## What you will do
In the material below, the lines from the one containing "(** C6, amended." through the one containing "apply Ascii.eqb_eq in E1. subst c'." are to be given again exactly, ends included, and no others.

*** Dataset records Section Begins ***

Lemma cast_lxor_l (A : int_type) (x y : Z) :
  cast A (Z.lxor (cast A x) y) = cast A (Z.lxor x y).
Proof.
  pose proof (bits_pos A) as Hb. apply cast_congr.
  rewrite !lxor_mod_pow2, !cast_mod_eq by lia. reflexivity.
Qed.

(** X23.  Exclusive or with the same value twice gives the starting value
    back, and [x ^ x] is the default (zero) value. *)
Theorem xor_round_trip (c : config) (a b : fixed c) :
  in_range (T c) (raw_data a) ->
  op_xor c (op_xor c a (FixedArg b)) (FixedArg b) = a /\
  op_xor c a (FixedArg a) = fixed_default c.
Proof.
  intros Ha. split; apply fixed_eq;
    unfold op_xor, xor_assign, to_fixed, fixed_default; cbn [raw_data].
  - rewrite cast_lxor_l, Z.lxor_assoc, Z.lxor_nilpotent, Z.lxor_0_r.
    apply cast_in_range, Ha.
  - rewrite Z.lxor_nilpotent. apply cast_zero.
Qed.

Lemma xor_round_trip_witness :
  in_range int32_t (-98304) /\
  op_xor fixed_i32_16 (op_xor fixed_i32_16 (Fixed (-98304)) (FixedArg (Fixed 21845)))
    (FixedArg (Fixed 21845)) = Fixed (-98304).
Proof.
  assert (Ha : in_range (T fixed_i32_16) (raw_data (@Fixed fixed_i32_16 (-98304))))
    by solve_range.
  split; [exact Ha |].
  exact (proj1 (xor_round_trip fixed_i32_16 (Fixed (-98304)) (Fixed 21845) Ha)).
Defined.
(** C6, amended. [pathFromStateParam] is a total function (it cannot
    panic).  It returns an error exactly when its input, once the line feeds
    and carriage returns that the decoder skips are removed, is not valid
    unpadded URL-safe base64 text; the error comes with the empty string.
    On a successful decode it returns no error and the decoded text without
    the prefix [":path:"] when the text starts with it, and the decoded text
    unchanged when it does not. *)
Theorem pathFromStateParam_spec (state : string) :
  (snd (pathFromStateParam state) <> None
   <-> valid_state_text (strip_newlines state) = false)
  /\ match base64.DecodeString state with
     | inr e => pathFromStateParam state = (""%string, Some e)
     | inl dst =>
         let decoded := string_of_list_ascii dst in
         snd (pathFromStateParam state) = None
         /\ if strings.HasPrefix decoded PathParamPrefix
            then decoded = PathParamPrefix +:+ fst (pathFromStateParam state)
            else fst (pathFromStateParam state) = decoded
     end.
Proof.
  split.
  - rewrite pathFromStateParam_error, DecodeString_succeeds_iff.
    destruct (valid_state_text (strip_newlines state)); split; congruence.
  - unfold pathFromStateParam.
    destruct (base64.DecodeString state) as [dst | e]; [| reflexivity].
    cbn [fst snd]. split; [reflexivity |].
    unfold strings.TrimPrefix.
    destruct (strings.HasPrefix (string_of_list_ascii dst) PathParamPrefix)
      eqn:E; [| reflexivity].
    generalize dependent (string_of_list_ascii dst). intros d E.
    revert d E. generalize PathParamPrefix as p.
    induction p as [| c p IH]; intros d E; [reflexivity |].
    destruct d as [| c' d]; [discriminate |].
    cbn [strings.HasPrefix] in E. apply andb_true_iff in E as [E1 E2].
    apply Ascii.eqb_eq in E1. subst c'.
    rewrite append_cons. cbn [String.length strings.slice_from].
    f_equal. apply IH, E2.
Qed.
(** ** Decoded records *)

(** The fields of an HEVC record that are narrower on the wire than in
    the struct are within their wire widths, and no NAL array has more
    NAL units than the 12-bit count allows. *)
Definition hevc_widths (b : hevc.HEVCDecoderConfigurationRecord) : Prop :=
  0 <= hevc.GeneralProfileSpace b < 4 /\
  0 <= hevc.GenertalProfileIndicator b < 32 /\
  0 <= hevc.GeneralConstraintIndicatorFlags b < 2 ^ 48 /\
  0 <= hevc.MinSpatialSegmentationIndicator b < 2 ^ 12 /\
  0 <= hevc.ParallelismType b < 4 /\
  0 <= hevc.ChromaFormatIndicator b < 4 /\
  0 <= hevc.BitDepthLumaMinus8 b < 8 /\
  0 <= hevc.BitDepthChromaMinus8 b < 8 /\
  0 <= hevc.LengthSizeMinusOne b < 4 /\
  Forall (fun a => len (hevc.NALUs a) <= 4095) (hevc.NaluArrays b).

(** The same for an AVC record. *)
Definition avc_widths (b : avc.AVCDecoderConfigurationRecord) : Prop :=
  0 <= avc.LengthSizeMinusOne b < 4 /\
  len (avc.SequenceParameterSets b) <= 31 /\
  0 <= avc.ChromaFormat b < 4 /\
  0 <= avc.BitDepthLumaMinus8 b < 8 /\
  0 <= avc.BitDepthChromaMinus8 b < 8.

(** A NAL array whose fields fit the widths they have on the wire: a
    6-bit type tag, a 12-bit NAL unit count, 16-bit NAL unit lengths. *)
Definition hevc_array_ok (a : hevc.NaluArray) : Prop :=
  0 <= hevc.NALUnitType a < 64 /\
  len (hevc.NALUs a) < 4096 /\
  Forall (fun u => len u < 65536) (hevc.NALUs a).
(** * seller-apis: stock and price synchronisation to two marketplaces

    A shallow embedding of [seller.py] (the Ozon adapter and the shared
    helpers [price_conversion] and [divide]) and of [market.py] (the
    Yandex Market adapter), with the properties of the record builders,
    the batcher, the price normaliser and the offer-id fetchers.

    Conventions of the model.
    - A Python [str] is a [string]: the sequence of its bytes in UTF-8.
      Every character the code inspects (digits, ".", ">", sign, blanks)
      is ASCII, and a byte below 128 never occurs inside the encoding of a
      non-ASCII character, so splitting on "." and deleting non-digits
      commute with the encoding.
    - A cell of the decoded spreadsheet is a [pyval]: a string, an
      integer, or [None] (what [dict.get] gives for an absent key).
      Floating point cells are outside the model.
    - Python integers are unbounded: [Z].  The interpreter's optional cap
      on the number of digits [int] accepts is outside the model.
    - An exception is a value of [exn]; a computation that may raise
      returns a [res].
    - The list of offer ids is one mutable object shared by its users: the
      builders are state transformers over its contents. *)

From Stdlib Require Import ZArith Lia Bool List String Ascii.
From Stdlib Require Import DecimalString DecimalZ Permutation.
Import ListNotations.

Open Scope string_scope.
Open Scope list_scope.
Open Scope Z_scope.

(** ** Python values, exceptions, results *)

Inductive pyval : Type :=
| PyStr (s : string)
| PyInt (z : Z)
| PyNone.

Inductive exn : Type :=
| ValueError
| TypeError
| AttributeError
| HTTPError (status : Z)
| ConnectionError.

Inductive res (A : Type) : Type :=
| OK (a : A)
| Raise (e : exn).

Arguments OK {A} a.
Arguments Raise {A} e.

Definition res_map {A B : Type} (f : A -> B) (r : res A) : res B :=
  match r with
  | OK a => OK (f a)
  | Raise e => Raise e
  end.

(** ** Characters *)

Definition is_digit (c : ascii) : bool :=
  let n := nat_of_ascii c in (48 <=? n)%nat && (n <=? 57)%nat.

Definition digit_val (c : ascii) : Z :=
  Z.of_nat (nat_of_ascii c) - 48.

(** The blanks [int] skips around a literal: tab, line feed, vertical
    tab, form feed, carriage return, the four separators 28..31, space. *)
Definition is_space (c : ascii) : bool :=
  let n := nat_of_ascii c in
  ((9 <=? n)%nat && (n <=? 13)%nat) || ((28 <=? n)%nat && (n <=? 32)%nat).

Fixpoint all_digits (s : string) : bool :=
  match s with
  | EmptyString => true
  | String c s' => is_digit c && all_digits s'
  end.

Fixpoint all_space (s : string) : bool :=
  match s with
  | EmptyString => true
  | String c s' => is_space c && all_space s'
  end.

*** Dataset records Section Ends ***
*** Dataset records Section Begins ***

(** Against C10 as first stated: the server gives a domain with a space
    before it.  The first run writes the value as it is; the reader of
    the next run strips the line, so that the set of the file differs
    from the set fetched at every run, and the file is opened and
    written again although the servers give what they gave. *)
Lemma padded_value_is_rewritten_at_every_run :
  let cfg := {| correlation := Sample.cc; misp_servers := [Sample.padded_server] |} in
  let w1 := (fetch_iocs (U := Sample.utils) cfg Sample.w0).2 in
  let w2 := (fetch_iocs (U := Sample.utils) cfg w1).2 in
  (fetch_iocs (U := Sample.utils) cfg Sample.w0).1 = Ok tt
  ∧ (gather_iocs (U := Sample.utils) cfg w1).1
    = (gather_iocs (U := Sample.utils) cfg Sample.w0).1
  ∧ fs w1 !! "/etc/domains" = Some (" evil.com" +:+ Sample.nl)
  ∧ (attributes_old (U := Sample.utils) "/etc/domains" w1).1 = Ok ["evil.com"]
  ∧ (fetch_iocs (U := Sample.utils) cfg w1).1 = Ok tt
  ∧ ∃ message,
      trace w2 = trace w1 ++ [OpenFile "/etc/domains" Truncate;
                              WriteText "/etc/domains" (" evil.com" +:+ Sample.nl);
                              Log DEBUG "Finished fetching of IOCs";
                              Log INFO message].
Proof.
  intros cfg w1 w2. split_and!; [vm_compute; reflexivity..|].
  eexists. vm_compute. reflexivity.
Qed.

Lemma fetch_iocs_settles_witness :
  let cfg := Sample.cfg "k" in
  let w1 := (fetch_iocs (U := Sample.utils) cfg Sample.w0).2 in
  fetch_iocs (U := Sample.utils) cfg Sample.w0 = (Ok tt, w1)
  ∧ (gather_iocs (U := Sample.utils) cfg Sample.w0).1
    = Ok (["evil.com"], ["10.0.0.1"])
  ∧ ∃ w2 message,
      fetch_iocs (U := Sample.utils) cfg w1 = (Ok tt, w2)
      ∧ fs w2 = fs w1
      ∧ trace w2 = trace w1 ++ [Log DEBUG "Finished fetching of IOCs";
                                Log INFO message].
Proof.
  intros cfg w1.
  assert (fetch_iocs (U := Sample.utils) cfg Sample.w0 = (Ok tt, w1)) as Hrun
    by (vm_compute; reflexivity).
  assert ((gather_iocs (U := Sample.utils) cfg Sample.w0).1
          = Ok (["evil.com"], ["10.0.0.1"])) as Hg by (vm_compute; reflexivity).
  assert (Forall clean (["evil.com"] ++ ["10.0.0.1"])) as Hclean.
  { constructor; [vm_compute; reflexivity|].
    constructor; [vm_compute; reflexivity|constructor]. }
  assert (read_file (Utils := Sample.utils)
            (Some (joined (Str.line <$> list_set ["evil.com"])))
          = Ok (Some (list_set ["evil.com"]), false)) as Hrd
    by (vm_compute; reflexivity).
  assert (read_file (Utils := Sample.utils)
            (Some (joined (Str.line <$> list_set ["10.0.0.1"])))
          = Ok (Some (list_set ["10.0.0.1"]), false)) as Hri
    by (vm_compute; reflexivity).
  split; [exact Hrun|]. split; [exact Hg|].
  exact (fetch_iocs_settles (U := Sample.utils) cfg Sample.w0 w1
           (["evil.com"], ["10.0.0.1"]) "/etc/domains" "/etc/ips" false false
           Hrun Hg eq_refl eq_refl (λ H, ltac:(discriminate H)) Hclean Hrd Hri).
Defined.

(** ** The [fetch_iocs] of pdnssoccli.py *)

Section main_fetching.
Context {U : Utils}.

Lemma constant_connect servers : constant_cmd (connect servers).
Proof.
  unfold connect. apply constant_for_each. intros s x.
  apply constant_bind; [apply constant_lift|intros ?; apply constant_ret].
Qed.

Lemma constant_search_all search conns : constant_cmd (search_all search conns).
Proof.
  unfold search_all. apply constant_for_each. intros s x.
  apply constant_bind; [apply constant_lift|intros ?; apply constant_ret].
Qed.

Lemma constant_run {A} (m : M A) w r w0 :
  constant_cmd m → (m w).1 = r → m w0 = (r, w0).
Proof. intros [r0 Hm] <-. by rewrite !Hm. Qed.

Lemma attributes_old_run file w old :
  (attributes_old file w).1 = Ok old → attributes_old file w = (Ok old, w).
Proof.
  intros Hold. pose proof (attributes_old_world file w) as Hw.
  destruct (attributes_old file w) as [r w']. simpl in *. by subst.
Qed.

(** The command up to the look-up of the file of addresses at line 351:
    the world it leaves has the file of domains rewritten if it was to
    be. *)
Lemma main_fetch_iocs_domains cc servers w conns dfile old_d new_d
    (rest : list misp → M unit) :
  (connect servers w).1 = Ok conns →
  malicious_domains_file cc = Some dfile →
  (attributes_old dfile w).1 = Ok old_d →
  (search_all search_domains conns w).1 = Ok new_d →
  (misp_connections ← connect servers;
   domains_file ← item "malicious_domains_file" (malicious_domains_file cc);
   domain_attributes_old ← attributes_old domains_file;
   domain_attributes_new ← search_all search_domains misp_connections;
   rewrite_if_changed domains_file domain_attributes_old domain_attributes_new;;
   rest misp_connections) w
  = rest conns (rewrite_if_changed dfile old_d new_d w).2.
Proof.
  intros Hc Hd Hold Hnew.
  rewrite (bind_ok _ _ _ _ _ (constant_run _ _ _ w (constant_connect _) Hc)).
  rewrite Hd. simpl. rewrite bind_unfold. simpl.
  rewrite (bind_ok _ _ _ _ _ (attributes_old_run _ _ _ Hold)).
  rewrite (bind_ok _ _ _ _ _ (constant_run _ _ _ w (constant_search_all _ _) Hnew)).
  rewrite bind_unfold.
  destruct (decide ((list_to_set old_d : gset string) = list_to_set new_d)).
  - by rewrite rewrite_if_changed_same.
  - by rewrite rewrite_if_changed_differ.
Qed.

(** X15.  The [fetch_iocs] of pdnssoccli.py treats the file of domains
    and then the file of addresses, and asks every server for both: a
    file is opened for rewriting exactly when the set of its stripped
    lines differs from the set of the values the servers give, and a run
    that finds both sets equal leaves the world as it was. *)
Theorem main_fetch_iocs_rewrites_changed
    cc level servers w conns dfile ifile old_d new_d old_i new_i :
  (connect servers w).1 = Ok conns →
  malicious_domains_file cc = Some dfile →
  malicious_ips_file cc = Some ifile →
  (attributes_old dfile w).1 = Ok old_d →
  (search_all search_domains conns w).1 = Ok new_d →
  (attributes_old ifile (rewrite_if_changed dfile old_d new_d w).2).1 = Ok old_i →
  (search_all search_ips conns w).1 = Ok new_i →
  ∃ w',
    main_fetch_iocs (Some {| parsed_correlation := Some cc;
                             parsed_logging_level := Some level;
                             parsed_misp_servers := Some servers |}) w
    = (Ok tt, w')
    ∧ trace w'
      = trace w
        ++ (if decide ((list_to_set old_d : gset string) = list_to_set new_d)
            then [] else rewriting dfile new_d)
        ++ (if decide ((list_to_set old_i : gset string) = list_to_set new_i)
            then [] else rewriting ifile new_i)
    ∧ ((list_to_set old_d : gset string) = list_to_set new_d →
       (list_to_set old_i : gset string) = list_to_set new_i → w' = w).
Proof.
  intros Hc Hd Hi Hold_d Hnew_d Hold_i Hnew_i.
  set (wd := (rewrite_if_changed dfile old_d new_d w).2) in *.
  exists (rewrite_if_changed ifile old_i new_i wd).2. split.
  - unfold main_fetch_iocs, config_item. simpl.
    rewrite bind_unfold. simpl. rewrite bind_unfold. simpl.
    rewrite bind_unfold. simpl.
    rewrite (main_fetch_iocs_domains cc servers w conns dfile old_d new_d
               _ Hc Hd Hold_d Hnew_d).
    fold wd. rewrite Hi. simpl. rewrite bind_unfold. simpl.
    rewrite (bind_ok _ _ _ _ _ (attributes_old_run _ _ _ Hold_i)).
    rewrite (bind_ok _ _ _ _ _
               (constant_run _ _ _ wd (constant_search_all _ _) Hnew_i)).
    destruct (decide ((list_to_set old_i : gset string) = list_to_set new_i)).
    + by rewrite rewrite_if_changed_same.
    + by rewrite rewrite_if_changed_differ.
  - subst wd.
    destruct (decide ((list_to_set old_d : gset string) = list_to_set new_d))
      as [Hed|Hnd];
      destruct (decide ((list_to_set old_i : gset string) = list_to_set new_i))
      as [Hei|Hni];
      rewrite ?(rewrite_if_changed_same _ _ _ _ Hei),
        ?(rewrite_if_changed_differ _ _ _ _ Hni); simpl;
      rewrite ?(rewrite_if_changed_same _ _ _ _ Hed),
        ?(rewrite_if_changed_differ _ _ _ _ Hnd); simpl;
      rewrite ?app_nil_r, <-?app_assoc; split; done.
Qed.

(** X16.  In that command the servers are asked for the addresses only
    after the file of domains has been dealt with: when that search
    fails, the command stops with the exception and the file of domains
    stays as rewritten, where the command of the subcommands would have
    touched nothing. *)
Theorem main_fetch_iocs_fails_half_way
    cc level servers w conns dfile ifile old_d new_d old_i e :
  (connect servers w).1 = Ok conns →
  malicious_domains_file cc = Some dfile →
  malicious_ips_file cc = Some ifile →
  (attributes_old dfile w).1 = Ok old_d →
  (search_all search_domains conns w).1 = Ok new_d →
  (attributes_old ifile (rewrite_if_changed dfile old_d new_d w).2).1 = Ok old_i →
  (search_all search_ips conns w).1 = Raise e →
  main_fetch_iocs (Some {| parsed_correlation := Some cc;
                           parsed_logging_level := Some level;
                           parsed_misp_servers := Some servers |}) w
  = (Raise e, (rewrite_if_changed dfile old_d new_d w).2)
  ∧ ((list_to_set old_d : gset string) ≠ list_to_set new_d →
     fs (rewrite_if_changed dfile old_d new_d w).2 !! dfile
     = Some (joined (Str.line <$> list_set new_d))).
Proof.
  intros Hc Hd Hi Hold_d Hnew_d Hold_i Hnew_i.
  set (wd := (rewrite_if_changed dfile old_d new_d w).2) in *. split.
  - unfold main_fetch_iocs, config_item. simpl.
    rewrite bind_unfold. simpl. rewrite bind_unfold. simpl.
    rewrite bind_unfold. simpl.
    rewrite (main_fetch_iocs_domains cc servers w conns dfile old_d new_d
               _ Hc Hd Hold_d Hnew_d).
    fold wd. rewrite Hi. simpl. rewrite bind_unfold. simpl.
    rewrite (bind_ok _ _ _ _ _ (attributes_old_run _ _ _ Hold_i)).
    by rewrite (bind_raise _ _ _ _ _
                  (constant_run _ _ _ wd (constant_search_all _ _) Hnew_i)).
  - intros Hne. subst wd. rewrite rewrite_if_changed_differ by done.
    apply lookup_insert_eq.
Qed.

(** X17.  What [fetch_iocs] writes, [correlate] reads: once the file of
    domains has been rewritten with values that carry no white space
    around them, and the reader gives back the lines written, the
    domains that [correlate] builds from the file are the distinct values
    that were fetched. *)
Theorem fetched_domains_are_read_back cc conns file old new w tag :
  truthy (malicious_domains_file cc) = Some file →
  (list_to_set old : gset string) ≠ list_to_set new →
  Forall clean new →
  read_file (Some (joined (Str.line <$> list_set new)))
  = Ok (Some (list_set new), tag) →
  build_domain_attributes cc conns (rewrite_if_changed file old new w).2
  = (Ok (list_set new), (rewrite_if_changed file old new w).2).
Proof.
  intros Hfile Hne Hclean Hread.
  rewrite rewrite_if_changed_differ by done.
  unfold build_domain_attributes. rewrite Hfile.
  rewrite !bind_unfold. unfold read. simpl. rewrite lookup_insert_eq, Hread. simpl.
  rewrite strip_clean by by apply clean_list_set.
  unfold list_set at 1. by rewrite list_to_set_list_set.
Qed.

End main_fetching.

*** Dataset records Section Ends ***
*** Dataset records Section Begins ***

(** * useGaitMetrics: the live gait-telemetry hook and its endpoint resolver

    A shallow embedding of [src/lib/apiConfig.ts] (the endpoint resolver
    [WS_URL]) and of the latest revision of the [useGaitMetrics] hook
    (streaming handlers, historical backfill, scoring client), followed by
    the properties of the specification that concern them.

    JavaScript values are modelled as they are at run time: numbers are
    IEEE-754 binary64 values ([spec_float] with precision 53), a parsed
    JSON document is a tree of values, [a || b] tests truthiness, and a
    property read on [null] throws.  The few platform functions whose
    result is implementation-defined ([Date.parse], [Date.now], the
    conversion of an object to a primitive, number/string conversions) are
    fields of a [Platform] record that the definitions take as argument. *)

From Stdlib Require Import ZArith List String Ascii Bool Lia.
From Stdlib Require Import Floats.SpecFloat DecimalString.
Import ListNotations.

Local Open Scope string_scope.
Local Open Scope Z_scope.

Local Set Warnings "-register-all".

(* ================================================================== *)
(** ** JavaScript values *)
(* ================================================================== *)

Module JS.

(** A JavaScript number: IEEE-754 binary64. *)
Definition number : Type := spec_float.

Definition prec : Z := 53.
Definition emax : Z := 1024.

*** Dataset records Section Ends ***

## Problem solution
(** C6, amended. [pathFromStateParam] is a total function (it cannot
    panic).  It returns an error exactly when its input, once the line feeds
    and carriage returns that the decoder skips are removed, is not valid
    unpadded URL-safe base64 text; the error comes with the empty string.
    On a successful decode it returns no error and the decoded text without
    the prefix [":path:"] when the text starts with it, and the decoded text
    unchanged when it does not. *)
Theorem pathFromStateParam_spec (state : string) :
  (snd (pathFromStateParam state) <> None
   <-> valid_state_text (strip_newlines state) = false)
  /\ match base64.DecodeString state with
     | inr e => pathFromStateParam state = (""%string, Some e)
     | inl dst =>
         let decoded := string_of_list_ascii dst in
         snd (pathFromStateParam state) = None
         /\ if strings.HasPrefix decoded PathParamPrefix
            then decoded = PathParamPrefix +:+ fst (pathFromStateParam state)
            else fst (pathFromStateParam state) = decoded
     end.
Proof.
  split.
  - rewrite pathFromStateParam_error, DecodeString_succeeds_iff.
    destruct (valid_state_text (strip_newlines state)); split; congruence.
  - unfold pathFromStateParam.
    destruct (base64.DecodeString state) as [dst | e]; [| reflexivity].
    cbn [fst snd]. split; [reflexivity |].
    unfold strings.TrimPrefix.
    destruct (strings.HasPrefix (string_of_list_ascii dst) PathParamPrefix)
      eqn:E; [| reflexivity].
    generalize dependent (string_of_list_ascii dst). intros d E.
    revert d E. generalize PathParamPrefix as p.
    induction p as [| c p IH]; intros d E; [reflexivity |].
    destruct d as [| c' d]; [discriminate |].
    cbn [strings.HasPrefix] in E. apply andb_true_iff in E as [E1 E2].
    apply Ascii.eqb_eq in E1. subst c'.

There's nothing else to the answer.